La ristorazione è una delle experience imperdibili per una visita in città ma sicuramente il settore che ha più vincoli per la riapertura. Quali sono i tempi e i modi per la riapertura? Che tipo di offerta vedremo in questi mesi?
Quello dei pubblici esercizi è uno dei settori che avrà bisogno di tempi più lunghi per ripartire, vuoi per la mancanza di turisti, vuoi per la paura del contagio – che spingerà molti a restare a casa magari consumando cibo acquistato nei ristoranti -, vuoi per il fatto che i protocolli da seguire sono arrivati in ritardo estremo e le imprese si stanno adeguando con fatica. Devono tutte ricalibrare standard operativi e strategie aziendali. Punteranno sulle prenotazioni obbligatorie, molte rafforzeranno i servizi di consegna a domicilio e il “take away” per venire incontro alle richieste sempre più numerose in questa direzione. Per la bella stagione, la chiave sarà poter contare su spazi gratuiti all’aperto, utili ad ampliare la capienza ora molto limitata dei locali alla luce delle regole sul distanziamento. Per i clienti sarà un modo per sentirsi più sicuri e per le nostre città un modo per mantenersi vive ed accoglienti. Lo stile di vita italiano, quello che ci ha reso famosi in tutto il mondo, è fatto di riti sociali che hanno come scenario ideale i pubblici esercizi: penso al caffè al bar, all’aperitivo, alla cena fuori. Per questo dobbiamo difendere queste imprese, ora messe così in crisi, esattamente come difendiamo i nostri capolavori d’arte. I turisti che vengono a Firenze oltre alla visita agli Uffizi vogliono assaggiare una bistecca o fare shopping. Ecco perché bar e ristoranti hanno un valore sociale e culturale oltre che economico.
La promozione, prima sul mercato nazionale e poi su quello internazionale, diventa uno strumento ancor più importante per rilanciare la nostra città. Quali strumento state attivando insieme alle istituzioni fiorentine?
Con Promozione Toscana stiamo lavorando per implementare la piattaforma visittuscany.com, dove gli operatori turistici hanno la possibilità caricare gratuitamente le nuove offerte per la stagione estiva 2020. Le offerte potranno quindi beneficiare del traffico generato dalla campagna di branding dedicata al pubblico nazionale.

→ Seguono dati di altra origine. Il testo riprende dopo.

(** *** The round trip *)

Lemma stringify_roundtrips (v : json) : serializable v = true -> roundtrips v.
Proof.
  induction v as [|b|n|s|l IH|ms IH] using json_ind; intros Hv fuel rest Hfuel Hrest;
    (destruct fuel as [|fuel]; [lia|]).
  - reflexivity.
  - destruct b; reflexivity.
  - destruct (number_to_string_head n) as (c & r & E & Hc).
    pose proof (parse_number_to_string n rest Hrest) as Hp.
    simpl stringify. rewrite E in *. simpl String.append in *.
    rewrite parse_value_number by exact Hc.
    now rewrite Hp.
  - simpl stringify. rewrite quote_app. simpl.
    now rewrite parse_escape.
  - simpl in Hv.
    assert (Hall : Forall roundtrips l).
    { rewrite forallb_forall in Hv. rewrite Forall_forall in *. auto. }
    rewrite stringify_array in *.
    cbn [String.length] in Hfuel. rewrite string_length_app in Hfuel.
    cbn [String.length] in Hfuel.
    cbn [String.append]. rewrite string_app_assoc.
    change ("]" ++ rest) with (String "]" rest).
    destruct l as [|x l'].
    + reflexivity.
    + pose proof (stringify_starts x) as Hstart.
      assert (Hs : starts_value
                (join "," (map stringify (x :: l')) ++ String "]" rest)).
      { destruct l' as [|y l'']; simpl join.
        - apply Hstart.
        - rewrite string_app_assoc. apply Hstart. }
      rewrite parse_value_array, (skip_ws_starts _ Hs).
      destruct (join "," (map stringify (x :: l')) ++ String "]" rest) as [|c r] eqn:E;
        [contradiction|].
      destruct Hs as (_ & -> & _).
      rewrite <- E.
      rewrite (elements_roundtrip (x :: l') Hall) by (congruence || lia).
      reflexivity.
  - simpl in Hv. apply andb_true_iff in Hv as (Hkeys & Hvals).
    assert (Hall : Forall (fun kv => roundtrips (snd kv)) ms).
    { rewrite forallb_forall in Hvals. rewrite Forall_forall in *. auto. }
    rewrite stringify_object in *.
    cbn [String.length] in Hfuel. rewrite string_length_app in Hfuel.
    cbn [String.length] in Hfuel.
    cbn [String.append]. rewrite string_app_assoc.
    change ("}" ++ rest) with (String "}" rest).
    destruct ms as [|[k x] ms'].
    + reflexivity.
    + assert (Hs : exists r, join "," (map render_member ((k, x) :: ms')) ++ String "}" rest
                             = String dquote r).
      { destruct ms' as [|m ms'']; simpl join; unfold render_member at 1; simpl fst;
          unfold quote; simpl; eexists; reflexivity. }
      destruct Hs as (r & E).
      rewrite parse_value_object, E. simpl skip_ws. cbv iota beta.
      change (Ascii.eqb dquote "}") with false. cbv iota.
      rewrite <- E.
      rewrite (members_roundtrip ((k, x) :: ms') Hall) by (congruence || lia).
      now rewrite build_object_distinct.
Qed.

Theorem parse_stringify (v : json) :
  serializable v = true -> Json.parse (stringify v) = Some v.
Proof.
  intros Hv. unfold Json.parse.
  pose proof (stringify_roundtrips v Hv (S (String.length (stringify v))) "") as H.
  rewrite string_app_nil_r in H.
  now rewrite H by (lia || reflexivity).
Qed.


(** *** What [JSON.parse] returns is serializable *)

Lemma obj_set_keys (k : string) (v : json) (o : list (string * json)) :
  forall k', In k' (map fst (obj_set k v o)) -> k' = k \/ In k' (map fst o).
Proof.
  induction o as [|[k0 v0] o IH]; simpl; intros k' Hin.
  - destruct Hin as [<-|[]]. now left.
  - destruct (String.eqb k0 k); simpl in Hin.
    + right. exact Hin.
    + destruct Hin as [<-|Hin]; [right; now left|].
      apply IH in Hin. destruct Hin; [now left | right; now right].
Qed.

Lemma obj_set_NoDup (k : string) (v : json) (o : list (string * json)) :
  NoDup (map fst o) -> NoDup (map fst (obj_set k v o)).
Proof.
  induction o as [|[k0 v0] o IH]; simpl; intros Hnd.
  - constructor; [easy | constructor].
  - inversion Hnd as [|? ? Hk0 Hnd']; subst.
    destruct (String.eqb_spec k0 k) as [->|Hne]; simpl.
    + constructor; assumption.
    + constructor; [|now apply IH].
      intros Hin. apply obj_set_keys in Hin. destruct Hin; [congruence | contradiction].
Qed.

Lemma obj_set_values (k : string) (v : json) (o : list (string * json)) :
  serializable v = true ->
  forallb (fun kv => serializable (snd kv)) o = true ->
  forallb (fun kv => serializable (snd kv)) (obj_set k v o) = true.
Proof.
  intros Hv. induction o as [|[k0 v0] o IH]; simpl; intros Ho.
  - now rewrite Hv.
  - apply andb_true_iff in Ho as (H0 & Ho).
    destruct (String.eqb k0 k); simpl.
    + now rewrite Hv, Ho.
    + now rewrite H0, IH.
Qed.

Lemma build_object_serializable (ms : list (string * json)) :
  forallb (fun kv => serializable (snd kv)) ms = true ->
  serializable (JObj (build_object ms)) = true.
Proof.
  intros Hms. unfold build_object.
  assert (H : forall acc,
             NoDup (map fst acc) ->
             forallb (fun kv => serializable (snd kv)) acc = true ->
             let o := fold_left (fun o kv => obj_set (fst kv) (snd kv) o) ms acc in
             NoDup (map fst o) /\ forallb (fun kv => serializable (snd kv)) o = true).
  { induction ms as [|[k v] ms IH]; simpl; intros acc Hnd Hacc; [now split|].
    apply andb_true_iff in Hms as (Hv & Hms).
    apply IH; [exact Hms | now apply obj_set_NoDup | now apply obj_set_values]. }
  destruct (H [] (NoDup_nil _) eq_refl) as (Hnd & Hvals).
  simpl. apply andb_true_iff. split; [now apply distinct_NoDup | exact Hvals].
Qed.

Lemma parse_value_unfold (fuel : nat) (s : string) :
  parse_value (S fuel) s =
  match skip_ws s with
  | EmptyString => None
  | String c r =>
      if Ascii.eqb c "n" then parse_literal "null" JNull (String c r)
      else if Ascii.eqb c "t" then parse_literal "true" (JBool true) (String c r)
      else if Ascii.eqb c "f" then parse_literal "false" (JBool false) (String c r)
      else if Ascii.eqb c dquote then
        match parse_string_body r with
        | Some (str, rest) => Some (JStr str, rest)
        | None => None
        end
      else if Ascii.eqb c "[" then
        match skip_ws r with
        | EmptyString => None
        | String c' r' =>
            if Ascii.eqb c' "]" then Some (JArr [], r')
            else
              match parse_elements fuel r with
              | Some (elems, rest) => Some (JArr elems, rest)
              | None => None
              end
        end
      else if Ascii.eqb c "{" then
        match skip_ws r with
        | EmptyString => None
        | String c' r' =>
            if Ascii.eqb c' "}" then Some (JObj [], r')
            else
              match parse_members fuel r with
              | Some (members, rest) => Some (JObj (build_object members), rest)
              | None => None
              end
        end
      else
        match parse_number (String c r) with
        | Some (n, rest) => Some (JNum n, rest)
        | None => None
        end
  end.
Proof. reflexivity. Qed.

Lemma parse_literal_value (lit : string) (v0 v : json) (s r : string) :
  parse_literal lit v0 s = Some (v, r) -> v = v0.
Proof.
  unfold parse_literal. destruct (strip_prefix lit s); congruence.
Qed.

Lemma parse_serializable_fuel (fuel : nat) :
  (forall s v r, parse_value fuel s = Some (v, r) -> serializable v = true) /\
  (forall s l r, parse_elements fuel s = Some (l, r) -> forallb serializable l = true) /\
  (forall s ms r, parse_members fuel s = Some (ms, r) ->
                  forallb (fun kv => serializable (snd kv)) ms = true).
Proof.
  induction fuel as [|fuel (IHv & IHe & IHm)]; [repeat split; discriminate|].
  repeat split.
  - intros s v r. rewrite parse_value_unfold.
    destruct (skip_ws s) as [|c r0]; [discriminate|].
    destruct (Ascii.eqb c "n");
      [intros H; apply parse_literal_value in H; now subst|].
    destruct (Ascii.eqb c "t");
      [intros H; apply parse_literal_value in H; now subst|].
    destruct (Ascii.eqb c "f");
      [intros H; apply parse_literal_value in H; now subst|].
    destruct (Ascii.eqb c dquote).
    { destruct (parse_string_body r0) as [[str rest]|]; intros [= <- _]; reflexivity. }
    destruct (Ascii.eqb c "[").
    { destruct (skip_ws r0) as [|c' r']; [discriminate|].
      destruct (Ascii.eqb c' "]"); [intros [= <- _]; reflexivity|].
      destruct (parse_elements fuel r0) as [[elems rest]|] eqn:E; intros [= <- _].
      simpl. eapply IHe. exact E. }
    destruct (Ascii.eqb c "{").
    { destruct (skip_ws r0) as [|c' r']; [discriminate|].
      destruct (Ascii.eqb c' "}"); [intros [= <- _]; reflexivity|].
      destruct (parse_members fuel r0) as [[members rest]|] eqn:E; intros [= <- _].
      apply build_object_serializable. eapply IHm. exact E. }
    destruct (parse_number (String c r0)) as [[n rest]|]; intros [= <- _]; reflexivity.
  - intros s l r. simpl.
    destruct (parse_value fuel s) as [[v r0]|] eqn:Ev; [|discriminate].
    destruct (skip_ws r0) as [|c r']; [discriminate|].
    destruct (Ascii.eqb c ",").
    { destruct (parse_elements fuel r') as [[vs rest]|] eqn:Ee; intros [= <- _].
      simpl. rewrite (IHv _ _ _ Ev), (IHe _ _ _ Ee). reflexivity. }
    destruct (Ascii.eqb c "]"); intros [= <- _].
    simpl. now rewrite (IHv _ _ _ Ev).
  - intros s ms r. simpl.
    destruct (skip_ws s) as [|q0 r0]; [discriminate|].
    destruct (Ascii.eqb q0 dquote); [|discriminate].
    destruct (parse_string_body r0) as [[k r1]|]; [|discriminate].
    destruct (skip_ws r1) as [|colon r2]; [discriminate|].
    destruct (Ascii.eqb colon ":"); [|discriminate].
    destruct (parse_value fuel r2) as [[v r3]|] eqn:Ev; [|discriminate].
    destruct (skip_ws r3) as [|c r4]; [discriminate|].
    destruct (Ascii.eqb c ",").
    { destruct (parse_members fuel r4) as [[ms' rest]|] eqn:Em; intros [= <- _].
      simpl. rewrite (IHv _ _ _ Ev), (IHm _ _ _ Em). reflexivity. }
    destruct (Ascii.eqb c "}"); intros [= <- _].
    simpl. now rewrite (IHv _ _ _ Ev).
Qed.

Theorem parse_serializable (text : string) (v : json) :
  Json.parse text = Some v -> serializable v = true.
Proof.
  unfold Json.parse.
  destruct (parse_value (S (String.length text)) text) as [[v0 rest]|] eqn:E;
    [|discriminate].
  destruct (skip_ws rest); intros [= <-].
  eapply parse_serializable_fuel. exact E.
Qed.

(** Rendering what was parsed gives valid JSON text again. *)
Corollary parse_stringify_parse (text : string) (v : json) :
  Json.parse text = Some v -> Json.parse (stringify v) = Some v.
Proof.
  intros H. apply parse_stringify. eapply parse_serializable. exact H.
Qed.


End JsonFacts.

(* ================================================================= *)
(** ** The schema translator *)

Section TranslatorFacts.

Import Json OpenAI ToolConversion Spec.

(** C8.  Round trip of a tool invocation: for a canonical invocation whose
    [args] is a JSON-serializable object, translating it to wire form with
    [convertGeminiFunctionCallToOpenAI] and back with
    [convertOpenAIToolCallToGemini] gives an invocation with the same name
    and with the same [args] value. *)
Theorem C8_tool_invocation_round_trip
  (generated : string) (functionCall : FunctionCall) (callId : option string)
  (members : list (string * json)) :
  fc_args functionCall = Some (JObj members) ->
  serializable (JObj members) = true ->
  let back :=
    convertOpenAIToolCallToGemini
      (convertGeminiFunctionCallToOpenAI generated functionCall callId) in
  fc_name back = fc_name functionCall /\ fc_args back = fc_args functionCall.
Proof.
  intros Hargs Hser. simpl. split; [reflexivity|].
  unfold convertOpenAIToolCallToGemini, convertGeminiFunctionCallToOpenAI.
  cbn [arguments function fc_args].
  rewrite Hargs. cbn [args_or_empty Json.truthy].
  now rewrite (JsonFacts.parse_stringify (JObj members) Hser).
Qed.

Lemma C8_tool_invocation_round_trip_witness :
  let fc := {| fc_id := None; fc_name := "read_file";
               fc_args := Some (JObj [("path", JStr "a/b.txt"); ("limit", JNum 20)]) |} in
  let back :=
    convertOpenAIToolCallToGemini (convertGeminiFunctionCallToOpenAI "call_1_x" fc None) in
  fc_name back = "read_file" /\ fc_args back = fc_args fc.
Proof.
  exact (C8_tool_invocation_round_trip "call_1_x"
           {| fc_id := None; fc_name := "read_file";
              fc_args := Some (JObj [("path", JStr "a/b.txt"); ("limit", JNum 20)]) |}
           None [("path", JStr "a/b.txt"); ("limit", JNum 20)] eq_refl eq_refl).
Defined.

(** An invocation without [args] comes back with the empty object. *)
Lemma round_trip_without_args (generated : string) (functionCall : FunctionCall)
  (callId : option string) :
  fc_args functionCall = None ->
  fc_args (convertOpenAIToolCallToGemini
             (convertGeminiFunctionCallToOpenAI generated functionCall callId))
  = Some (JObj []).
Proof.
  intros Hargs.
  unfold convertOpenAIToolCallToGemini, convertGeminiFunctionCallToOpenAI.
  cbn [arguments function fc_args]. now rewrite Hargs.
Qed.

(** The value the facade renders when it sends an invocation back to the
    server: [JSON.stringify(fc.args || {})]. *)
Lemma args_or_empty_serializable (v : json) :
  serializable v = true -> serializable (args_or_empty (Some v)) = true.
Proof.
  intros Hv. simpl. now destruct (Json.truthy v).
Qed.

End TranslatorFacts.

(* ================================================================= *)
(** ** Model discovery *)

Section StringSuffixFacts.

Import JsString.

Lemma substring_slice (n : nat) (s : string) :
  String.substring 0 n s ++ slice n s = s.
Proof.
  revert s. induction n as [|n IH]; intros [|c s]; simpl; try reflexivity.
  now rewrite IH.
Qed.

Lemma substring_app_prefix (a p : string) :
  String.substring 0 (String.length a) (a ++ p) = a.
Proof.
  induction a as [|c a IH]; simpl.
  - now destruct p.
  - now rewrite IH.
Qed.

Lemma slice_app_prefix (a p : string) : slice (String.length a) (a ++ p) = p.
Proof.
  induction a as [|c a IH]; simpl; [reflexivity | exact IH].
Qed.

Lemma endsWith_app (a p : string) : endsWith (a ++ p) p = true.
Proof.
  unfold endsWith. rewrite string_length_app.
  replace (String.length a + String.length p - String.length p) with (String.length a) by lia.
  rewrite slice_app_prefix, String.eqb_refl, andb_true_r.
  apply Nat.leb_le. lia.
Qed.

È un primo passo, ma dobbiamo pensare subito a nuove strategie per il mercato internazionale e in questo sarà prezioso l’assist dato dalle imprese della produzione di alta qualità, le punte d’eccellenza del nostro made in Italy.
L’emergenza Covid-19 ha messo di nuovo al centro del made in Italy la grande artigianalità del nostro paese di cui Firenze è sicuramente la capitale. Che ruolo può avere e quale opportunità per la nostra la nostra Città in questo nuovo ‘umanesimo’?
Qualche storico sostiene che senza la peste del Trecento, che decimò la popolazione europea, forse non ci sarebbe mai stato lo splendore del Rinascimento. In effetti, è emblematico come dalle crisi peggiori nasca l’opportunità di trovare nuove strade, migliori di quelle conosciute. Non è purtroppo un meccanismo indolore, ma per rinascere occorre saper morire. La nostra città ha rischiato più volte di finire schiacciata dal peso del suo glorioso passato. E se questa fosse l’occasione per dimostrare che le nostre radici servono, sì, ma anche per creare un futuro nuovo, magari inaspettato? Serve dare più fiducia ai giovani, ai nuovi talenti. Il rischio, altrimenti, è di vedere scomparire quel genio che ci ha reso un valore per il mondo intero.